(Beginning of Source information)
Hypothesis le_total : forall x y, le x y = false -> le y x = true.
Hypothesis le_trans :
  forall x y z, le x y = true -> le y z = true -> le x z = true.

Lemma insert_by_sorted (x : A) (l : list A) :
  StronglySorted (fun a b => le a b = true) l ->
  StronglySorted (fun a b => le a b = true) (insert_by le x l).
Proof.
  induction 1 as [|y l Hl IH Hy]; simpl.
  - repeat constructor.
  - destruct (le x y) eqn:Hxy.
    + constructor; [constructor; assumption|].
      constructor; [exact Hxy|].
      eapply Forall_impl; [exact Hy|]. intros z Hz. eauto.
    + constructor; [exact IH|].
      rewrite insert_by_perm. constructor; auto.
Qed.

Lemma sort_by_sorted (l : list A) :
  StronglySorted (fun a b => le a b = true) (sort_by le l).
Proof.
  unfold sort_by. induction l as [|x l IH]; simpl; [constructor|].
  apply insert_by_sorted, IH.
Qed.
End Sorting.

Lemma StronglySorted_take {A} (R : A -> A -> Prop) (n : nat) (l : list A) :
  StronglySorted R l -> StronglySorted R (take n l).
Proof.
  intros H. rewrite <- (take_drop n l) in H.
  eapply StronglySorted_app_1_l, H.
Qed.

Lemma lookup_map {A B} (f : A -> B) (l : list A) (i : nat) :
  map f l !! i = option_map f (l !! i).
Proof.
  revert i. induction l as [|x l IH]; intros [|i]; simpl; auto.
Qed.

Lemma NoDup_bounded_length {A} (l universe : list A) :
  NoDup l -> (forall x, x ∈ l -> x ∈ universe) ->
  (length l <= length universe)%nat.
Proof.
  intros Hnd Hsub. apply submseteq_length, NoDup_submseteq; assumption.
Qed.

(** ** Top pickup zones *)

Lemma nlargest_length {K} (n : nat) (s : list (K * nat)) :
  (length (nlargest n s) <= n)%nat.
Proof. unfold nlargest. rewrite length_take. lia. Qed.
(* ===== verification/_CoqProject ===== *)
-Q . S2P
Prelude.v
Persister.v
RaftNode.v
RaftStep.v
RaftElection.v
RaftElectionRun.v
RaftLog.v
RaftSpec.v
RaftFollower.v
RaftApply.v
RaftLeader.v
RaftCluster.v
RaftTester.v
RaftRefine.v
RaftSafety.v
RaftProgress.v
RaftOrigin.v
RaftSnapshot.v
Kv.v
KvClerk.v
KvCalls.v
Lock.v
KvModel.v
KvTest.v
KvTestRun.v
ShardCfg.v
MrCoordinator.v
MrWorker.v
MrJob.v
MrTest.v
Rsm.v
RsmCluster.v
RsmRun.v
RsmSafety.v
RsmProgress.v
KvCluster.v
Labrpc.v
NetRun.v
Labgob.v
Transport.v
Demux.v
Sockrpc.v
Daemon.v
TesterGroup.v
Annotate.v
KvHistory.v
RsmTest.v
Config.v
Fixtures.v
(End of Source information)
◆ Task details
Repeat the data exactly as it was given above.

◆ Result
Hypothesis le_total : forall x y, le x y = false -> le y x = true.
Hypothesis le_trans :
  forall x y z, le x y = true -> le y z = true -> le x z = true.

Lemma insert_by_sorted (x : A) (l : list A) :
  StronglySorted (fun a b => le a b = true) l ->
  StronglySorted (fun a b => le a b = true) (insert_by le x l).
Proof.
  induction 1 as [|y l Hl IH Hy]; simpl.
  - repeat constructor.
  - destruct (le x y) eqn:Hxy.
    + constructor; [constructor; assumption|].
      constructor; [exact Hxy|].
      eapply Forall_impl; [exact Hy|]. intros z Hz. eauto.
    + constructor; [exact IH|].
      rewrite insert_by_perm. constructor; auto.
Qed.

Lemma sort_by_sorted (l : list A) :
  StronglySorted (fun a b => le a b = true) (sort_by le l).
Proof.
  unfold sort_by. induction l as [|x l IH]; simpl; [constructor|].
  apply insert_by_sorted, IH.
Qed.
End Sorting.

Lemma StronglySorted_take {A} (R : A -> A -> Prop) (n : nat) (l : list A) :
  StronglySorted R l -> StronglySorted R (take n l).
Proof.
  intros H. rewrite <- (take_drop n l) in H.
  eapply StronglySorted_app_1_l, H.
Qed.

Lemma lookup_map {A B} (f : A -> B) (l : list A) (i : nat) :
  map f l !! i = option_map f (l !! i).
Proof.
  revert i. induction l as [|x l IH]; intros [|i]; simpl; auto.
Qed.

Lemma NoDup_bounded_length {A} (l universe : list A) :
  NoDup l -> (forall x, x ∈ l -> x ∈ universe) ->
  (length l <= length universe)%nat.
Proof.
  intros Hnd Hsub. apply submseteq_length, NoDup_submseteq; assumption.
Qed.

(** ** Top pickup zones *)

Lemma nlargest_length {K} (n : nat) (s : list (K * nat)) :
  (length (nlargest n s) <= n)%nat.
Proof. unfold nlargest. rewrite length_take. lia. Qed.
(* ===== verification/_CoqProject ===== *)
-Q . S2P
Prelude.v
Persister.v
RaftNode.v
RaftStep.v
RaftElection.v
RaftElectionRun.v
RaftLog.v
RaftSpec.v
RaftFollower.v
RaftApply.v
RaftLeader.v
RaftCluster.v
RaftTester.v
RaftRefine.v
RaftSafety.v
RaftProgress.v
RaftOrigin.v
RaftSnapshot.v
Kv.v
KvClerk.v
KvCalls.v
Lock.v
KvModel.v
KvTest.v
KvTestRun.v
ShardCfg.v
MrCoordinator.v
MrWorker.v
MrJob.v
MrTest.v
Rsm.v
RsmCluster.v
RsmRun.v
RsmSafety.v
RsmProgress.v
KvCluster.v
Labrpc.v
NetRun.v
Labgob.v
Transport.v
Demux.v
Sockrpc.v
Daemon.v
TesterGroup.v
Annotate.v
KvHistory.v
RsmTest.v
Config.v
Fixtures.v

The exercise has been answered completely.